Nvidia also showed off Frozenbyte's Trine 2, a last-generation PC game now running on the mobile Tegra K1.
Finally, Huang showed off the power of GeForce Grid to provide a real-time ray-tracing engine. Ray tracing, which models the flight light rays as they move through the air, creates very realistic lighting and reflections, but requires intense computing power. By tapping the Grid, Huang's engineers created photorealistic car models that could power virtual showrooms.

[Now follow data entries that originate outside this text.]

(* ===== verification/_CoqProject ===== *)
-Q . S2P
Prelude.v
GoStrings.v
GoStrconv.v
GoJson.v
JsonUtf8.v
GoFmt.v
FeatureQuery.v
FeatureCounts.v
Comparator.v
PhonemeCount.v
QueryEval.v
Programs.v
(** Bins that never decrease pass the check of [np.digitize] as
    increasing. *)
Lemma monotonicity_sorted (bins : list (Rounded.num A)) :
  incl bins vals ->
  Rounded.sortedb A (Rounded.leb A) bins = true ->
  Rounded.monotonicity A bins = 1%Z.
Proof.
  intros Hin Hs. destruct bins as [|first rest]; [reflexivity|].
  unfold Rounded.monotonicity.
  pose proof (skip_equal_sorted _ _ Hin Hs) as Hk.
  destruct (Rounded.skip_equal A first rest) as [|next more]; [reflexivity|].
  destruct Hk as (Hlt & Hin' & Hs'). rewrite Hlt.
  now rewrite (no_step_sorted _ _ Hin' Hs').
Qed.

Lemma digitize_sorted (xs bins : list (Rounded.num A)) :
  incl bins vals ->
  Rounded.sortedb A (Rounded.leb A) bins = true ->
  Rounded.digitize A xs bins
  = Ok (map (Rounded.searchsorted_right A bins) xs).
Proof.
  intros Hin Hs. unfold Rounded.digitize.
  now rewrite (monotonicity_sorted _ Hin Hs).
Qed.

End CoherentOrder.

(** ** The constructor of SliceIndexedAtoms under rounding *)

Section RoundedConstructor.

Variable A : Rounded.arith.

Lemma last_is_nth {X : Type} (l : list X) (d : X) :
  last l d = nth (length l - 1) l d.
Proof.
  induction l as [|a l IH]; [reflexivity|].
  destruct l as [|b l]; [reflexivity|].
  change (last (a :: b :: l) d) with (last (b :: l) d). rewrite IH.
  simpl. now rewrite Nat.sub_0_r.
Qed.

(** The fuel of [pairwise_sum] is never used up: any two amounts of at
    least the length of the list give the same sum. *)
Lemma rounded_pairwise_sum_fuel :
  forall (f1 f2 : nat) (l : list (Rounded.num A)),
    (length l <= f1)%nat -> (length l <= f2)%nat ->
    Rounded.pairwise_sum A f1 l = Rounded.pairwise_sum A f2 l.
Proof.
  induction f1 as [|f1 IH]; intros f2 l H1 H2.
  - destruct l; [|simpl in H1; lia]. now destruct f2.
  - destruct f2 as [|f2].
    + destruct l; [|simpl in H2; lia]. reflexivity.
    + cbn [Rounded.pairwise_sum]. cbv zeta.
      destruct (length l <? 8)%nat eqn:E8; [reflexivity|].
      destruct (length l <=? 128)%nat eqn:E128; [reflexivity|].
      apply Nat.ltb_ge in E8. apply Nat.leb_gt in E128.
      set (n := length l) in *.
      pose proof (Nat.div_mod_eq n 2) as Hd.
      pose proof (Nat.mod_upper_bound n 2 ltac:(lia)) as Hm.
      pose proof (Nat.div_mod_eq (n / 2) 8) as Hd8.
      pose proof (Nat.mod_upper_bound (n / 2) 8 ltac:(lia)) as Hm8.
      set (n2 := (n / 2 - (n / 2) mod 8)%nat) in *.
      assert (Hn2 : (1 <= n2 <= n - 1)%nat) by (subst n2; lia).
      f_equal; apply IH.
      * rewrite length_firstn. fold n. lia.
      * rewrite length_firstn. fold n. lia.
      * rewrite length_skipn. fold n. lia.
      * rewrite length_skipn. fold n. lia.
Qed.

Lemma rounded_accumulate_from_length (l : list (Rounded.num A)) :
  forall a, length (Rounded.accumulate_from A a l) = length l.
Proof.
  induction l as [|x l IH]; intros a; simpl; [reflexivity|].
  now rewrite IH.
Qed.

Lemma rounded_cumsum_length (ts : list (Rounded.num A)) :
  length (Rounded.cumsum A ts) = length ts.
Proof.
  destruct ts as [|t r]; [reflexivity|].
  unfold Rounded.cumsum, Rounded.accumulate. simpl.
  now rewrite rounded_accumulate_from_length.
Qed.

(** What the checks of [_validate_slice_thickness] leave behind. *)
Lemma rounded_validate_ok (v : Rounded.thickness_value (Rounded.num A))
      (h : Rounded.num A) (ts : list (Rounded.num A)) :
  Rounded._validate_slice_thickness A v (Some h) None = Ok ts ->
  Rounded.isclose A (Rounded.sum A ts) h = true /\
  match v with
  | Rounded.Number t =>
      let n := Rounded.ceil A (Rounded.div A h t) in
      exists k : Z,
        Rounded.to_int A n = Ok k /\
        (- 2 ^ 63 <= k <= 2 ^ 63 - 1)%Z /\
        ts = repeat (Rounded.div A h n) (Z.to_nat k)
  | Rounded.Sequence ds => ts = ds
  end.
Proof.
  unfold Rounded._validate_slice_thickness.
  match goal with |- bind ?first _ = _ -> _ =>
    destruct first as [l|e] eqn:Efirst end; cbn [bind]; [|discriminate].
  destruct (Rounded.isclose A (Rounded.sum A l) h) eqn:Hc; cbn [negb bind];
    [|discriminate].
  intros [= <-]. split; [exact Hc|].
  destruct v as [t|ds].
  - destruct (Rounded.eqb A t (Rounded.zero A)); [discriminate|].
    cbv zeta in Efirst.
    destruct (Rounded.eqb A (Rounded.ceil A (Rounded.div A h t))
                (Rounded.zero A)); [discriminate|].
    destruct (Rounded.to_int A (Rounded.ceil A (Rounded.div A h t)))
      as [k|e] eqn:Ek; cbn [bind] in Efirst; [|discriminate].
    unfold Rounded.tuple_repeat in Efirst.
    destruct ((k <? - 2 ^ 63) || (2 ^ 63 - 1 <? k))%Z eqn:Er;
      [discriminate|].
    apply orb_false_elim in Er. destruct Er as (Er1 & Er2).
    apply Z.ltb_ge in Er1, Er2.
    injection Efirst as <-. exists k.
    split; [reflexivity|]. split; [split; assumption | reflexivity].
  - now injection Efirst as <-.
Qed.

(** What a successful construction establishes. *)
Lemma rounded_init_ok (atoms : Rounded.Atoms (Rounded.num A))
      (arg : Rounded.thickness_arg (Rounded.num A))
      (s : Rounded.SliceIndexedAtoms (Rounded.num A)) :
  Rounded.SliceIndexedAtoms_init A atoms arg = Ok s ->
  Rounded.sia_atoms s = atoms /\
  Rounded.isclose A (Rounded.sum A (Rounded.sia_slice_thickness s))
                  (Rounded.cell_zz atoms) = true /\
  exists labels : list nat,
    Rounded.digitize A (Rounded.positions_z atoms)
                     (Rounded.cumsum A (Rounded.sia_slice_thickness s))
    = Ok labels /\
    Rounded.sia_slice_index s
    = label_to_index labels (Py.len (Rounded.sia_slice_thickness s) - 1).
Proof.
  unfold Rounded.SliceIndexedAtoms_init, Rounded.BaseSlicedAtoms_init.
  destruct (Rounded.is_cell_orthogonal A atoms); cbn [negb bind];
    [|discriminate].
  destruct arg as [|v]; cbn [bind]; [discriminate|].
  destruct (Rounded._validate_slice_thickness A v
              (Some (Rounded.cell_zz atoms)) None) as [ts|e] eqn:Ev;
    cbn [bind]; [|discriminate].
  destruct (Rounded.digitize A (Rounded.positions_z atoms)
              (Rounded.cumsum A ts)) as [labels|e] eqn:Ed;
    cbn [bind]; [|discriminate].
  intros [= <-]. cbn. split; [reflexivity|]. split.
  - now destruct (rounded_validate_ok _ _ _ Ev).
  - exists labels. split; [exact Ed | reflexivity].
Qed.

(** With bin edges that never decrease, bucket [k] lists the atoms whose
    height lands at [k] in the edges. *)
Lemma rounded_bucket_In (atoms : Rounded.Atoms (Rounded.num A))
      (arg : Rounded.thickness_arg (Rounded.num A))
      (s : Rounded.SliceIndexedAtoms (Rounded.num A)) :
  Rounded.SliceIndexedAtoms_init A atoms arg = Ok s ->
  let bins := Rounded.cumsum A (Rounded.sia_slice_thickness s) in
  let zs := Rounded.positions_z atoms in
  Rounded.coherentb A (zs ++ bins) = true ->
  Rounded.sortedb A (Rounded.leb A) bins = true ->
  length (Rounded.sia_slice_index s)
  = length (Rounded.sia_slice_thickness s) /\
  forall k j : nat,
    In j (nth k (Rounded.sia_slice_index s) []) <->
    (k < length (Rounded.sia_slice_thickness s))%nat /\
    exists z : Rounded.num A,
      nth_error zs j = Some z /\ Rounded.searchsorted_right A bins z = k.
Proof.
  intros Hs bins zs Hc Hsorted.
  destruct (rounded_init_ok _ _ _ Hs) as (_ & _ & labels & Hd & Hi).
  fold bins zs in Hd.
  rewrite (digitize_sorted A (zs ++ bins) Hc) in Hd;
    [| intros x Hx; apply in_or_app; now right | exact Hsorted].
  injection Hd as <-. rewrite Hi.
  assert (Hlen : length (label_to_index
                           (map (Rounded.searchsorted_right A bins) zs)
                           (Py.len (Rounded.sia_slice_thickness s) - 1))
                 = length (Rounded.sia_slice_thickness s)).
  { rewrite label_to_index_length. unfold Py.len. lia. }
  split; [exact Hlen|].
  intros k j.
  destruct (Nat.lt_ge_cases k (length (Rounded.sia_slice_thickness s)))
    as [Hk|Hk].
  - rewrite label_to_index_In by (unfold Py.len; lia).
    rewrite length_map. split.
    + intros (Hj & Hl). split; [exact Hk|].
      destruct (nth_error zs j) as [z|] eqn:Ez.
      * exists z. split; [reflexivity|].
        rewrite <- Hl. symmetry.
        apply (nth_error_nth _ _ 0%nat). now rewrite nth_error_map, Ez.
      * apply nth_error_None in Ez. lia.
    + intros (_ & z & Ez & Hl). split.
      * apply nth_error_Some. congruence.
      * rewrite <- Hl.
        apply (nth_error_nth _ _ 0%nat). now rewrite nth_error_map, Ez.
  - rewrite nth_overflow by (rewrite Hlen; exact Hk).
    split; [intros [] | intros (Hk' & _); lia].
Qed.

(** With bin edges that never decrease, the atoms below the last edge
    are those that land at a slice index. *)
Lemma rounded_below_last_edge (atoms : Rounded.Atoms (Rounded.num A))
      (ts : list (Rounded.num A)) :
  let bins := Rounded.cumsum A ts in
  let zs := Rounded.positions_z atoms in
  ts <> [] ->
  Rounded.coherentb A (zs ++ bins) = true ->
  Rounded.sortedb A (Rounded.leb A) bins = true ->
  forall (j : nat) (z : Rounded.num A),
    nth_error zs j = Some z ->
    (Rounded.ltb A z (last bins (Rounded.zero A)) = true <->
     (Rounded.searchsorted_right A bins z < length ts)%nat).
Proof.
  intros bins zs Hne Hc Hsorted j z Hj.
  set (vals := zs ++ bins) in *.
  set (T := last bins (Rounded.zero A)).
  assert (Hbins : incl bins vals)
    by (intros x Hx; apply in_or_app; now right).
  assert (Hlen : length bins = length ts) by apply rounded_cumsum_length.
  assert (HN : (0 < length ts)%nat).
  { destruct ts; [congruence | simpl; lia]. }
  assert (HT : T = nth (length ts - 1) bins (Rounded.zero A)).
  { subst T. rewrite last_is_nth. now rewrite Hlen. }
  assert (HTv : In T vals).
  { rewrite HT. apply Hbins, nth_In. lia. }
  assert (Hzv : In z vals).
  { apply in_or_app. left. eapply nth_error_In; eauto. }
  rewrite (lt_is_not_ge A vals Hc z T Hzv HTv), negb_true_iff.
  pose proof (searchsorted_sorted A vals Hc bins z (Rounded.zero A)
                Hbins Hzv Hsorted (length ts - 1)%nat ltac:(lia)) as Hss.
  rewrite <- HT in Hss.
  pose proof (searchsorted_le_length A bins z) as Hle.
  split.
  - intros HTz.
    destruct (Nat.lt_ge_cases (Rounded.searchsorted_right A bins z)
                (length ts)) as [H|H]; [exact H|].
    assert (Hlt : (length ts - 1
                   < Rounded.searchsorted_right A bins z)%nat) by lia.
    apply Hss in Hlt. congruence.
  - intros Hlt. apply not_true_is_false. intros E. apply Hss in E. lia.
Qed.

(** With bin edges that never decrease, the buckets together hold the
    atoms below the last edge. *)
Lemma rounded_union_of_buckets (atoms : Rounded.Atoms (Rounded.num A))
      (arg : Rounded.thickness_arg (Rounded.num A))
      (s : Rounded.SliceIndexedAtoms (Rounded.num A)) :
  Rounded.SliceIndexedAtoms_init A atoms arg = Ok s ->
  let bins := Rounded.cumsum A (Rounded.sia_slice_thickness s) in
  let zs := Rounded.positions_z atoms in
  Rounded.sia_slice_thickness s <> [] ->
  Rounded.coherentb A (zs ++ bins) = true ->
  Rounded.sortedb A (Rounded.leb A) bins = true ->
  forall j : nat,
    In j (concat (Rounded.sia_slice_index s)) <->
    exists z : Rounded.num A,
      nth_error zs j = Some z /\
      Rounded.ltb A z (last bins (Rounded.zero A)) = true.
Proof.
  intros Hs bins zs Hne Hc Hsorted j.
  destruct (rounded_bucket_In atoms arg s Hs Hc Hsorted) as (Hidx & Hin).
  pose proof (rounded_below_last_edge atoms _ Hne Hc Hsorted) as Hbelow.
  rewrite in_concat_nth. split.
  - intros (k & Hk & Hj). apply Hin in Hj.
    destruct Hj as (Hk' & z & Hz & Hl). exists z. split; [exact Hz|].
    apply (Hbelow j z Hz). rewrite Hl. exact Hk'.
  - intros (z & Hz & Hlt). apply (Hbelow j z Hz) in Hlt.
    exists (Rounded.searchsorted_right A bins z).
    split; [rewrite Hidx; exact Hlt|].
    apply Hin. split; [exact Hlt|]. exists z.
    split; [exact Hz | reflexivity].
Qed.

End RoundedConstructor.

(** ** Thickness resolution and binning under rounding *)

Section RoundedClaims.

Import PrimFloat.
#[local] Set Warnings "-inexact-float".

Nvidia chips are built into 4.5 million cards on the road, including the Audi A series and Tesla cars, covering 20 brands in total. Nvidia announced a third variant on the Tegra K1, the Tegra K1 VCM, which it says will put supercomputer-like performance inside the car. The chip will be used for Advanced Driver Assistance systems (ADAS), such as collision avoidance and adaptive cruise control. It will be programmable, and able to be upgraded on the fly, Huang said.
Finally, Nvidia showed off "Project Mercury," an odd project that would replace the gauges in a car with an Nvidia-rendered skeuomorphic virtual gauge running on a display.